Food for thought: GC-less Go build mode

I’ll go straight to the point - I was wondering if it would be possible to have a build mode that would remove GC and runtime and switch to manual memory management?

My vision is something similar to Odin, which passes a context object to every function call as last, hidden, argument, which contains allocators(standard and temp, with option to overwrite them) and other useful properties(logging…). So every make/append/new autmatically receives it as well, all the way down from the main(), unless overwritten for local memory arena use case and things like that.

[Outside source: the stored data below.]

(** * Smart order router: the alpha router's core, embedded and verified

    A shallow embedding of [src/routers/alpha-router/alpha-router.ts]
    (amount distributor, route enumerator, slice 2 of the pool selector,
    split optimiser) and of the per-call result handling of the multicall
    provider, followed by the properties the specification states about
    them.

    Conventions.
    - A JavaScript [number] that holds a percentage, a count or a
      configuration option is an integer [Z].
    - [CurrencyAmount] / [Fraction] (from the SDK) are exact rationals,
      [Q]; [BigNumber] is [Z].
    - A [throw] is the [Throw] outcome of the [result] type below; code
      that cannot throw is a plain function.
    - Collaborators that are not part of the router (the engine's
      [Array.prototype.sort], [Pool.getAddress], the gas model, the ABI
      coder, the aggregator contract) are parameters.
    - Logging and metrics are left out, as the specification places them
      out of scope.

    Layout: the embedding, the specification predicates and the example
    data come first; the lemmas and theorems follow. *)

From Stdlib Require Import ZArith QArith List String Ascii Permutation Lia.
From stdpp Require Import base option list gmap strings.

Local Open Scope Z_scope.

(** ** Outcomes of code that may throw *)

Inductive exn : Type :=
| TypeError                (* dereferencing or iterating [undefined] *)
| Error (msg : string)     (* [throw new Error(msg)] *)
| Overflow                 (* [BigNumber.toNumber] outside the safe range *)
| External (msg : string). (* raised by a collaborator (transport, decoder) *)

Inductive result (A : Type) : Type :=
| Ok (a : A)
| Throw (e : exn).
Arguments Ok {A} a.
Arguments Throw {A} e.

#[global] Instance result_ret : MRet result := @Ok.
#[global] Instance result_bind : MBind result := fun A B k m =>
  match m with
  | Ok a => k a
  | Throw e => Throw e
  end.

#[global] Instance result_fmap : FMap result := fun A B f m =>
  match m with
  | Ok a => Ok (f a)
  | Throw e => Throw e
  end.

(** A [for] loop over an array whose body may throw: the state is threaded
    through the iterations, the first [throw] ends the loop. *)
Fixpoint forEachM {A S : Type} (body : S -> A -> result S) (l : list A)
    (s : S) : result S :=
  match l with
  | [] => Ok s
  | x :: l' => s' ← body s x; forEachM body l' s'
  end.

(** ** Configuration *)

Record AlphaRouterConfig : Type := {
  topN : Z;
  topNTokenInOut : Z;
  topNSecondHop : Z;
  maxSwapsPerPath : Z;
  maxSplits : Z;
  distributionPercent : Z;
  multicallChunkSize : Z
}.

Definition DEFAULT_CONFIG : AlphaRouterConfig := {|
  topN := 4;
  topNTokenInOut := 4;
  topNSecondHop := 2;
  maxSwapsPerPath := 3;
  maxSplits := 3;
  distributionPercent := 5;
  multicallChunkSize := 50
|}.

Inductive TradeType : Type := EXACT_INPUT | EXACT_OUTPUT.

(** ** Amounts *)

(** [CurrencyAmount] of the SDK: an exact fraction.  [multiply] and [add]
    are the SDK's fraction operations, [Qmult] and [Qplus] here; equality
    of amounts is [Qeq], the SDK's cross-multiplying [equalTo].  The SDK's
    range check on amounts (at most [2^256 - 1]) is not part of the
    model. *)
Definition CurrencyAmount : Type := Q.

(** [new Fraction(numerator, denominator)]. *)
Definition Fraction (numerator : Z) (denominator : positive) : Q :=
  Qmake numerator denominator.
(** [base + detail] (lines 73-74). *)
Definition httpErrorMessage (res : response) : jsstring :=
  let base := lit "Request failed: " ++ decimal (status res) ++ lit " " ++ statusText res in
  let detail :=
    if str_eqb (serverMessage res) [] then [] else lit " - " ++ serverMessage res in
  base ++ detail.

(** The statements after [await fetch] inside the [try] block: [inl] is
    a throw, [inr] the returned answer. *)
Definition handleResponse (res : response) : thrown + jsstring :=
  if negb (ok res) then inl (mkError (httpErrorMessage res))
  else
    match body_json res with
    | inl err => inl err
    | inr data =>
        if negb (truthy data) then inl (mkError MSG_MALFORMED)
        else
          match getProp data (lit "answer") with
          | VString answer => inr answer
          | _ => inl (mkError MSG_MALFORMED)
          end
    end.

Definition buildRequest (base question : jsstring) : request :=
  {| req_url := stripTrailingSlashes base ++ lit "/ask";
     req_method := lit "POST";
     req_headers := [(lit "Content-Type", lit "application/json")];
     req_body := VObject [(lit "question", VString question)] |}.

(** The whole [try] block of [askQuestionReal]. *)
Definition tryRequest (base : jsstring) (net : network) (question : jsstring)
  : thrown + jsstring :=
  match awaitFetch (net (buildRequest base question)) with
  | inl err => inl err
  | inr res => handleResponse res
  end.

Definition askQuestionReal (base : jsstring) (net : network) (question : jsstring)
  : outcome :=
  match tryRequest base net question with
  | inr answer => Resolved answer
  | inl err => Rejected (toUserFriendlyError err)   (* catch (err) *)
  end.

Definition mockAnswer (question : jsstring) : jsstring :=
  lit "This is a placeholder answer for: " ++ dquote ++ question ++ dquote
  ++ lit ". Integrate with your backend API to return real agent responses.".

Definition askQuestionMock (question : jsstring) : outcome :=
  Resolved (mockAnswer question).

Definition askQuestion (env : option jsstring) (net : network) (question : value)
  : outcome :=
  if negb (truthy question) || negb (bool_decide (typeof question = TyString))
  then Rejected (mkError MSG_INVALID)
  else
    match question with
    | VString q =>
        if isMock env then askQuestionMock q
        else askQuestionReal (API_BASE env) net q
    | _ => Rejected (mkError MSG_INVALID)   (* excluded by the typeof test *)
    end.

End Api.

(* ===================================================================== *)
(** ** hooks/useLocalStorage.js *)
(* ===================================================================== *)

Module Hook.

(** [window.localStorage]: the stored items, and whether [getItem] and
    [setItem] throw (storage disabled, quota exceeded, privacy mode). *)
Record localStorage := {
  items : gmap jsstring jsstring;
  getItem_throws : bool;
  setItem_throws : jsstring -> jsstring -> bool;
}.

Section useLocalStorage.
Context {V : Type} `{EqDecision V}.
(** [JSON.parse] and [JSON.stringify]; [None] when they throw. *)
Variable parse : jsstring -> option V.
Variable stringify : V -> option jsstring.
Variable key : jsstring.
(** * ESP32-IoT-Projects: eFuse provisioning and the OTA decision loop

    A shallow embedding of

    - [ESP32S3_Custom_Efuse_Gen_Demo/main/main.c]
      ([crc16_ccitt_false], [efuse_is_provisioned],
      [efuse_program_custom_fields]), and
    - [ESP32C6_Secure_Boot_Https_Ota_Ref/main/ota_manager.c]
      ([in_maintenance_window], [read_battery_mv], the body of the
      [while (1)] loop of [ota_decision_task] and the helpers it calls),

    followed by the properties the specification states about them; then
    more of the same two programs, with properties read off the code:
    [efuse_read_custom_fields] and [app_main] of the eFuse demo;
    [parse_https_host], [network_ready_check], [https_ota_run] and the task
    loop of the OTA manager; [wifi_event_handler] and [wifi_station_start]
    of [wifi_station.c]; the start-up path of
    [ESP32C6_Secure_Boot_Https_Ota_Ref/main/main.c].  The definitions come
    first, the properties after them. *)

From Stdlib Require Import ZArith List Bool Lia String Ascii.
From coqutil Require Import Z.bitblast.
Import ListNotations.

Local Open Scope Z_scope.

(** ** Fixed-width C integers and [esp_err_t] *)

Module C.

(** Conversions to [uint8_t] and [uint16_t]: reduction modulo [2^w]. *)
Definition u8 (x : Z) : Z := x mod 2 ^ 8.
Definition u16 (x : Z) : Z := x mod 2 ^ 16.

(** [x != 0] on integers. *)
Definition nonzero (x : Z) : bool := negb (x =? 0).

Definition esp_err_t := Z.
Definition ESP_OK : esp_err_t := 0.
Definition ESP_FAIL : esp_err_t := -1.
Definition ESP_ERR_INVALID_ARG : esp_err_t := 0x102.
Definition ESP_ERR_INVALID_STATE : esp_err_t := 0x103.
Definition ESP_ERR_INVALID_SIZE : esp_err_t := 0x104.
Definition ESP_ERR_EFUSE_REPEATED_PROG : esp_err_t := 0x1603.
(** The quadratic form of the System Matrix as a sum of squares. *)
Lemma Precompute_M1_quadratic n x :
  quadratic_form (Precompute_M1 st) n x =
  Rsum (map (fun v =>
          rho_ st *
          (sum_n n (fun a => ind (a =? GetMatrixVariablePos st v 0)%nat * x a)
           * sum_n n (fun a => ind (a =? GetMatrixVariablePos st v 0)%nat * x a))
          + rho_ st *
          (sum_n n (fun a => ind (a =? GetMatrixVariablePos st v 1)%nat * x a)
           * sum_n n (fun a => ind (a =? GetMatrixVariablePos st v 1)%nat * x a))
          + rho_ st *
          (sum_n n (fun a => ind (a =? GetMatrixVariablePos st v 2)%nat * x a)
           * sum_n n (fun a => ind (a =? GetMatrixVariablePos st v 2)%nat * x a)))
        (seq 0 (rows (vertices_ st))))
  + Rsum (map (fun f => Rsum (map (fun e =>
          2 * coeff (weight_ st)
                (fidx (face_at (faces_ st) f) (fst (edge_map e)))
                (fidx (face_at (faces_ st) f) (snd (edge_map e)))
          * (edge_row_apply st n f e x * edge_row_apply st n f e x))
        (seq 0 3))) (seq 0 (length (faces_ st)))).
Proof.
  unfold quadratic_form.
  rewrite (@sum_n_ext n _
    (fun a => sum_n n (fun b =>
       Rsum (map (fun v => x a * rotation_delta st v a b * x b)
                 (seq 0 (rows (vertices_ st))))
       + Rsum (map (fun f => Rsum (map (fun e => x a * edge_delta st f e a b * x b)
                                        (seq 0 3)))
                   (seq 0 (length (faces_ st))))))).
  2:{ intros a _. apply sum_n_ext. intros b _.
      rewrite Precompute_M1_coeff. unfold edges_sum.
      rewrite Rmult_plus_distr_l, Rmult_plus_distr_r.
      rewrite <- Rsum_map_scale, <- Rsum_map_scale_r.
      f_equal.
      rewrite <- Rsum_map_scale, <- Rsum_map_scale_r.
      apply Rsum_map_ext. intros f _.
      rewrite <- Rsum_map_scale, <- Rsum_map_scale_r. reflexivity. }
  unfold sum_n at 1 2.
  rewrite (@Rsum_map_ext _ _
    (fun a => Rsum (map (fun b => Rsum (map (fun v => x a * rotation_delta st v a b * x b)
                                       (seq 0 (rows (vertices_ st))))) (seq 0 n))
              + Rsum (map (fun b => Rsum (map (fun f => Rsum (map (fun e =>
                                       x a * edge_delta st f e a b * x b) (seq 0 3)))
                                       (seq 0 (length (faces_ st))))) (seq 0 n))))
    by (intros; apply Rsum_map_plus).
  rewrite Rsum_map_plus. f_equal.
  - rewrite (@Rsum_map_ext _ _
      (fun a => Rsum (map (fun v => Rsum (map (fun b => x a * rotation_delta st v a b * x b)
                                              (seq 0 n)))
                          (seq 0 (rows (vertices_ st))))))
      by (intros; apply Rsum_exchange).
    rewrite Rsum_exchange. apply Rsum_map_ext. intros v _.
    rewrite <- !sum_rank_one. unfold sum_n.
    rewrite <- !Rsum_map_plus. apply Rsum_map_ext. intros a _.
    rewrite <- !Rsum_map_plus. apply Rsum_map_ext. intros b _.
    rewrite rotation_delta_rank_one. ring.
  - rewrite (@Rsum_map_ext _ _
      (fun a => Rsum (map (fun f => Rsum (map (fun b => Rsum (map (fun e =>
                        x a * edge_delta st f e a b * x b) (seq 0 3))) (seq 0 n)))
                          (seq 0 (length (faces_ st))))))
      by (intros; apply Rsum_exchange).
    rewrite Rsum_exchange. apply Rsum_map_ext. intros f _.
    rewrite (@Rsum_map_ext _ _
      (fun a => Rsum (map (fun e => Rsum (map (fun b =>
                        x a * edge_delta st f e a b * x b) (seq 0 n))) (seq 0 3))))
      by (intros; apply Rsum_exchange).
    rewrite Rsum_exchange. apply Rsum_map_ext. intros e _.
    unfold edge_row_apply. rewrite <- sum_rank_one. unfold sum_n.
    apply Rsum_map_ext. intros a _. apply Rsum_map_ext. intros b _.
    unfold edge_delta. ring.
Qed.

(** X5: for a non-negative rho and non-negative edge weights the System
    Matrix is positive semi-definite: x^T M x is a sum of squares weighted
    by rho and by twice the edge weights. *)
Theorem Precompute_M1_positive_semidefinite (n : nat) (x : nat -> R) :
  0 <= rho_ st -> edge_weights_nonneg st ->
  0 <= quadratic_form (Precompute_M1 st) n x.
Proof.
  intros Hrho Hw. rewrite Precompute_M1_quadratic.
  apply Rplus_le_le_0_compat.
  - apply Rsum_map_nonneg. intros v _.
    repeat apply Rplus_le_le_0_compat; apply Rmult_le_pos; try assumption; nra.
  - apply Rsum_map_nonneg. intros f Hf. apply in_seq in Hf.
    apply Rsum_map_nonneg. intros e He. apply in_seq in He.
    apply Rmult_le_pos; [|nra].
    specialize (Hw f e ltac:(lia) ltac:(lia)). lra.
Qed.

End SystemMatrixShape.

Section SystemMatrixShapeDemo.

Lemma demo_edge_weights_nonneg st :
  faces_ st = [mkFace 0 1 2] -> weight_ st = demo_weight ->
  edge_weights_nonneg st.
Proof.
  intros Hf Hw f e Hlt He. rewrite Hf in *. rewrite Hw. simpl in Hlt.
  destruct f as [|f]; [|lia].
  destruct e as [|[|[|e]]]; try lia; demo_compute; lra.
Qed.

Lemma Precompute_M1_positive_semidefinite_demo :
  0 <= rho_ demo_solver /\ edge_weights_nonneg demo_solver /\
  0 <= quadratic_form (Precompute_M1 demo_solver) 11 (fun a => INR a - 3).
Proof.
  assert (Hrho : 0 <= rho_ demo_solver) by (simpl; lra).
  pose proof (@demo_edge_weights_nonneg demo_solver eq_refl eq_refl) as Hw.
  split; [exact Hrho|]. split; [exact Hw|].
  exact (@Precompute_M1_positive_semidefinite demo_solver 11 (fun a => INR a - 3) Hrho Hw).
Defined.

End SystemMatrixShapeDemo.

(* ================================================================= *)
(** ** What the calls of a session keep *)

Section SessionProofs.

Variable cholesky_compute : SparseMatrix -> ComputationInfo.
Variable cholesky_solve : SparseMatrix -> MatrixXd -> MatrixXd * ComputationInfo.
Variable polar_svd3x3 : Matrix3d -> Matrix3d.

Lemma same_setup_refl st : same_setup st st.
Proof. repeat split. Qed.

Lemma same_setup_trans a b c : same_setup a b -> same_setup b c -> same_setup a c.
Proof.
  unfold same_setup. intros H1 H2.
  repeat match goal with H : _ /\ _ |- _ => destruct H end.
  repeat split; congruence.
Qed.

Lemma Precompute_weight_setup a b :
  vertices_ a = vertices_ b -> faces_ a = faces_ b ->
  Precompute_weight a = Precompute_weight b.
Proof.
  destruct a, b; cbn [vertices_ faces_]; intros -> ->. reflexivity.
Qed.

Lemma Precompute_M1_setup a b :
  vertices_ a = vertices_ b -> faces_ a = faces_ b -> free_ a = free_ b ->
  vertex_info_ a = vertex_info_ b -> rho_ a = rho_ b -> weight_ a = weight_ b ->
  Precompute_M1 a = Precompute_M1 b.
Proof.
  destruct a, b; cbn [vertices_ faces_ free_ vertex_info_ rho_ weight_].
  intros -> -> -> -> -> ->. reflexivity.
Qed.

Lemma SolvePreprocess_setup st fixed_vertices st' :
  SolvePreprocess st fixed_vertices = Returns st' -> same_setup st' st.
Proof.
  intros H. pose proof (SolvePreprocess_Returns_inv _ _ H) as Hrows.
  rewrite (SolvePreprocess_returns _ _ Hrows) in H. injection H as <-.
  repeat split.
Qed.

(** The state a returning iteration leaves, field by field. *)
Lemma SolveOneIteration_result st st' :
  SolveOneIteration cholesky_solve polar_svd3x3 st = Returns st' ->
  let solution := fst (cholesky_solve (solver_ st) (build_rhs st)) in
  same_setup st' st /\ fixed_vertices_ st' = fixed_vertices_ st /\
  vertices_updated_ st' =
    enforce_fixed (free_ st) solution (vertices_updated_ st) (length (free_ st)).
Proof.
  intros Hret solution.
  apply SolveOneIteration_Returns_inv in Hret. destruct Hret as [st1 [H1 ->]].
  apply LinearSolve_Returns_inv in H1. cbv zeta in H1.
  destruct H1 as [_ [_ [_ ->]]].
  rewrite UpdateT_eq, SVDSolve_eq, write_back_eq.
  repeat split.
Qed.

(** X6: a SolveOneIteration that terminates the process has changed nothing:
    the state at exit is the state at entry, and the line printed is one of
    the three of the linear-solve step; one that returns has written
    vertices_updated_, rotations_, S_ and T_ only. *)
Theorem SolveOneIteration_frame (st : Solver) :
  (forall msg st', SolveOneIteration cholesky_solve polar_svd3x3 st = Exits msg st' ->
     st' = st /\
     (msg = "Fail to solve the sparse linear system."%string \/
      msg = "Fail to write back solution: dimension mismatch."%string \/
      msg = "Sparse linear solver is wrong!"%string)) /\
  (forall st', SolveOneIteration cholesky_solve polar_svd3x3 st = Returns st' ->
     same_setup st' st /\ fixed_vertices_ st' = fixed_vertices_ st).
Proof.
  split.
  - intros msg st'. unfold SolveOneIteration, LinearSolve.
    destruct (negb (is_success _)); [intros H; injection H as <- <-; auto|].
    destruct (negb (_ =? _)%nat); [intros H; injection H as <- <-; auto|].
    destruct (Rgt_dec _ _); [intros H; injection H as <- <-; auto|].
    discriminate.
  - intros st' H. destruct (@SolveOneIteration_result _ _ H) as [H1 [H2 _]]. auto.
Qed.

(** X7: throughout a session the weights, the System Matrix and its
    factorization stay those Precompute built: at every state of the session
    weight_ is the Weight Matrix of the mesh, M_ is the System Matrix of the
    state and solver_ holds the factorization of M_; mesh, partition and rho
    are those of the start. *)
Theorem session_system_matrix (st0 st : Solver) :
  session cholesky_compute cholesky_solve polar_svd3x3 st0 st ->
  weight_ st = Precompute_weight st /\
  M_ st = Precompute_M1 st /\
  solver_ st = M_ st /\
  cholesky_compute (M_ st) = Success /\
  vertices_ st = vertices_ st0 /\ faces_ st = faces_ st0 /\
  fixed_ st = fixed_ st0 /\ free_ st = free_ st0 /\
  vertex_info_ st = vertex_info_ st0 /\ rho_ st = rho_ st0.
Proof.
  assert (Hkeep : forall a b,
            same_setup b a ->
            weight_ a = Precompute_weight a /\ M_ a = Precompute_M1 a /\
            solver_ a = M_ a /\ cholesky_compute (M_ a) = Success /\
            vertices_ a = vertices_ st0 /\ faces_ a = faces_ st0 /\
            fixed_ a = fixed_ st0 /\ free_ a = free_ st0 /\
            vertex_info_ a = vertex_info_ st0 /\ rho_ a = rho_ st0 ->
            weight_ b = Precompute_weight b /\ M_ b = Precompute_M1 b /\
            solver_ b = M_ b /\ cholesky_compute (M_ b) = Success /\
            vertices_ b = vertices_ st0 /\ faces_ b = faces_ st0 /\
            fixed_ b = fixed_ st0 /\ free_ b = free_ st0 /\
            vertex_info_ b = vertex_info_ st0 /\ rho_ b = rho_ st0).
  { intros a b Hs Ha. unfold same_setup in Hs.
    repeat match goal with H : _ /\ _ |- _ => destruct H end.
    rewrite (@Precompute_weight_setup b a) by assumption.
    rewrite (@Precompute_M1_setup b a) by assumption.
    repeat split; congruence. }
  induction 1 as [st1 Hpre | st fv st' _ IH Hret | st st' _ IH Hret].
  - unfold Precompute in Hpre.
    destruct (is_success (cholesky_compute _)) eqn:Es; cbn [negb] in Hpre;
      [|discriminate].
    injection Hpre as <-.
    cbn [weight_ M_ solver_ vertices_ faces_ fixed_ free_ vertex_info_ rho_
         with_weight with_M with_solver] in *.
    split; [apply Precompute_weight_setup; reflexivity|].
    split; [apply Precompute_M1_setup; reflexivity|].
    split; [reflexivity|].
    split; [|repeat split].
    destruct (cholesky_compute _); [reflexivity | discriminate].
  - apply (Hkeep st st'); [|exact IH]. exact (@SolvePreprocess_setup _ _ _ Hret).
  - apply (Hkeep st st'); [|exact IH].
    exact (proj1 (@SolveOneIteration_result _ _ Hret)).
Qed.

End SessionProofs.

Section SessionDemo.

Nothing has to change for the users except they now have to manually free allocated memory in their code, just like Odin does. Both support defer and Gophers are used to deferring calls already. A new “free” keyword would be needed and “delete” would have to change how it works in this mode. It’s very simple and effective, imo. Odin also has a debug allocator that will catch allocations that have not been freed, which can help with transition to this new mode.

I’m don’t do low-level/systems programming, but I fail to see how this would be too hard to add as a feature, as it would essentially just disable the native concurrency(goroutines and channels) and would just require better support for manual thread management so people can manually re-implement similar logic for concurrency. all of which can be achieved with build tags.

I think this could open up Go to a whole new world of usability, markets and domains - while preserving what we all like about Go, just with the performance turned to 11.

I’m aware that there is a keyword conflict with “context”, so that’s up for discussion and final implementation, so don’t get hang up on it as it is just a miniscule aspect of all of this.

Thoughts?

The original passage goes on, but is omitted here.